WHAT YOU WILL DO: For the word "boundaryErr", copy every line of the material that includes it.

SUPPLIED RECORDS:

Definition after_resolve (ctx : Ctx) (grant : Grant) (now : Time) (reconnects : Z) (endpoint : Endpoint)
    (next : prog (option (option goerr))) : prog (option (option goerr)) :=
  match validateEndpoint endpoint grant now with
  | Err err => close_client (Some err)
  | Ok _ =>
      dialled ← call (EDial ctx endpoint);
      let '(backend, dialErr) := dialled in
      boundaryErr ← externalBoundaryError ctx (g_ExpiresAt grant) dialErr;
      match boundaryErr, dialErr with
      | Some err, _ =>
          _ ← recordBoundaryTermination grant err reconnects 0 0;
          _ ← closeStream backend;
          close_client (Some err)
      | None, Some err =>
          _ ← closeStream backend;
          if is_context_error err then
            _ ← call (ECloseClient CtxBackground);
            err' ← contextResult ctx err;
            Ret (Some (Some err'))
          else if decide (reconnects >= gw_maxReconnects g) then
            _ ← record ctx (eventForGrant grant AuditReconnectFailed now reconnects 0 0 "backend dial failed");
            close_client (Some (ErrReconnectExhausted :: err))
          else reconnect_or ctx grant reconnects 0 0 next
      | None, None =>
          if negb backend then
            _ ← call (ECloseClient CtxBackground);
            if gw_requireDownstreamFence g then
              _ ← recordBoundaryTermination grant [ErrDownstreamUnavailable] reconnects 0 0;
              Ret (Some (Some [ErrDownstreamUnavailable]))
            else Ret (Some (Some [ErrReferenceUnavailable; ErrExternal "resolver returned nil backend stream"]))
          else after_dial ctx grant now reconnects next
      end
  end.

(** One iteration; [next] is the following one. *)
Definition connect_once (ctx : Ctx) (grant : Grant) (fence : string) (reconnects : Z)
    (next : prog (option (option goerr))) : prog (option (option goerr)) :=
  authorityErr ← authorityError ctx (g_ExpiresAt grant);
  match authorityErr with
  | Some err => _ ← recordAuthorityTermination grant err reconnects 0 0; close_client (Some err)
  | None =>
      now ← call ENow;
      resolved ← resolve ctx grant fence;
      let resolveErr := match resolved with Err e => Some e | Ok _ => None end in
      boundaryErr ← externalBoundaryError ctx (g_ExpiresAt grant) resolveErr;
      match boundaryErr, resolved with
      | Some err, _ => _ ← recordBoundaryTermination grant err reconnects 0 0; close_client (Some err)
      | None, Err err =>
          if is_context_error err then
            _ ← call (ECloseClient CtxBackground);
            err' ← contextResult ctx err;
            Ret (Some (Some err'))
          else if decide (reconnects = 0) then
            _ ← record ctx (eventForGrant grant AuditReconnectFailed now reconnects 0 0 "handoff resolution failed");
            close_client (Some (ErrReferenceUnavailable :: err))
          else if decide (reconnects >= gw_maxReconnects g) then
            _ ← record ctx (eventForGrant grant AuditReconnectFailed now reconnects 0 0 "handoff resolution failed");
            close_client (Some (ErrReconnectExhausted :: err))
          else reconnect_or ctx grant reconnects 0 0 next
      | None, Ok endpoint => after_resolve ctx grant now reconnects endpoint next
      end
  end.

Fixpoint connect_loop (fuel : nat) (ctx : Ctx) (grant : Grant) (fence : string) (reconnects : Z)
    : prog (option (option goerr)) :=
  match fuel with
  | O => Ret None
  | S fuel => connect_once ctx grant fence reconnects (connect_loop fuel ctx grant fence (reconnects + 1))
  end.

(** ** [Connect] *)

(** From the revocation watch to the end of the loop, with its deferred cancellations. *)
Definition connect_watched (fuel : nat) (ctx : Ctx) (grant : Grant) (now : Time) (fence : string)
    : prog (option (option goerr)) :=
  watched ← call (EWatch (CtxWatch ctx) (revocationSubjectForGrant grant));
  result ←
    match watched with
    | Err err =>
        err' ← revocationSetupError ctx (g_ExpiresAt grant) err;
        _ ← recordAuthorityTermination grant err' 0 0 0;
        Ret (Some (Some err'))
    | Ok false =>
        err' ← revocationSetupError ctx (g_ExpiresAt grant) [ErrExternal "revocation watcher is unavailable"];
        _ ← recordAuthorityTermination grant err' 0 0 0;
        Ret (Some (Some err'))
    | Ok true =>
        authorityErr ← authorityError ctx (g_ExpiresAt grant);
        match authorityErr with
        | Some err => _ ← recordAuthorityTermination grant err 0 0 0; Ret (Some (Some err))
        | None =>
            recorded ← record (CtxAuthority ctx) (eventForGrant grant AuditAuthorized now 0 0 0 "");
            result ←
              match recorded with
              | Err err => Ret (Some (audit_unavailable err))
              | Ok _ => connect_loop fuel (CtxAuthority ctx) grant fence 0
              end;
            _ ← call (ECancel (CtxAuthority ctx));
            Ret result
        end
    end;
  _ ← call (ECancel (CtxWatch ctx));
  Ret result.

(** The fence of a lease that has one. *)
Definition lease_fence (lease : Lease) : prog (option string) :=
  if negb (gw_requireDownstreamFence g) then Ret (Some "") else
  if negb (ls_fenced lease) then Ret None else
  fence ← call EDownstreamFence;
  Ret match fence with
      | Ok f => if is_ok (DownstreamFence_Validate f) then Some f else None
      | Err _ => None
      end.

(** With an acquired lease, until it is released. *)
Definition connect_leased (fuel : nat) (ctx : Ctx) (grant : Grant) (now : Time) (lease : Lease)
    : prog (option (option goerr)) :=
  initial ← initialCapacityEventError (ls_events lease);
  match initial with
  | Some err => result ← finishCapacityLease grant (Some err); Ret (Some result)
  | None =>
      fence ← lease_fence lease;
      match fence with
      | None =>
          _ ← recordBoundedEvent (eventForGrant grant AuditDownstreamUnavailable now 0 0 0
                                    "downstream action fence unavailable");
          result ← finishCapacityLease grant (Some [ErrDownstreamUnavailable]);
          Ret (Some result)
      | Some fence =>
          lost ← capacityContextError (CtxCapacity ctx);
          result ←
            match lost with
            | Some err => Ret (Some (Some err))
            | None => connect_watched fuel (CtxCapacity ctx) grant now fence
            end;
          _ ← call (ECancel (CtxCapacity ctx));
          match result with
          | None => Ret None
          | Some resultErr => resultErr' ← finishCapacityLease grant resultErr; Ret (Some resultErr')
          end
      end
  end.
---
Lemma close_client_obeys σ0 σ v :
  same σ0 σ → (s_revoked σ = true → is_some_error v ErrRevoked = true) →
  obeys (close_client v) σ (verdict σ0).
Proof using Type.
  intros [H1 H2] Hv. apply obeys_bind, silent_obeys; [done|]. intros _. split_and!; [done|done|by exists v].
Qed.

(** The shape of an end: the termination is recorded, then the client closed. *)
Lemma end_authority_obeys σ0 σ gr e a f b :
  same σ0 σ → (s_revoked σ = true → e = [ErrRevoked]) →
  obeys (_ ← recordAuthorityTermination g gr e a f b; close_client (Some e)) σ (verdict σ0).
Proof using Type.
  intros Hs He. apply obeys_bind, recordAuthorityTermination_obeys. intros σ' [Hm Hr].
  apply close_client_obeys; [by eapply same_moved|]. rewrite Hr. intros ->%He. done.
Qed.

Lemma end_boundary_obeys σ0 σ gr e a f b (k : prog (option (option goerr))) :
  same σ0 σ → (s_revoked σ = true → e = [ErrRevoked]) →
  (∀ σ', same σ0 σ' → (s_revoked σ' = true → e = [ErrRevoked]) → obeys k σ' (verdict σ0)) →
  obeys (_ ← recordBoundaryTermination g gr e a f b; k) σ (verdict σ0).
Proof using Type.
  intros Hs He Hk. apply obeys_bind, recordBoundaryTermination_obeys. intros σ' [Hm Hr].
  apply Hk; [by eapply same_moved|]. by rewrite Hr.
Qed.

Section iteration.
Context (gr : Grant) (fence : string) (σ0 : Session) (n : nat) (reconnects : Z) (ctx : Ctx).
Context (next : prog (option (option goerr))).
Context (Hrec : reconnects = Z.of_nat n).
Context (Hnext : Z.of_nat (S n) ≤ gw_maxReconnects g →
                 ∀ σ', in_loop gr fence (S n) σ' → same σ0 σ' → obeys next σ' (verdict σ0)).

THE COMPLETED TASK:
      boundaryErr ← externalBoundaryError ctx (g_ExpiresAt grant) dialErr;
      match boundaryErr, dialErr with
      boundaryErr ← externalBoundaryError ctx (g_ExpiresAt grant) resolveErr;
      match boundaryErr, resolved with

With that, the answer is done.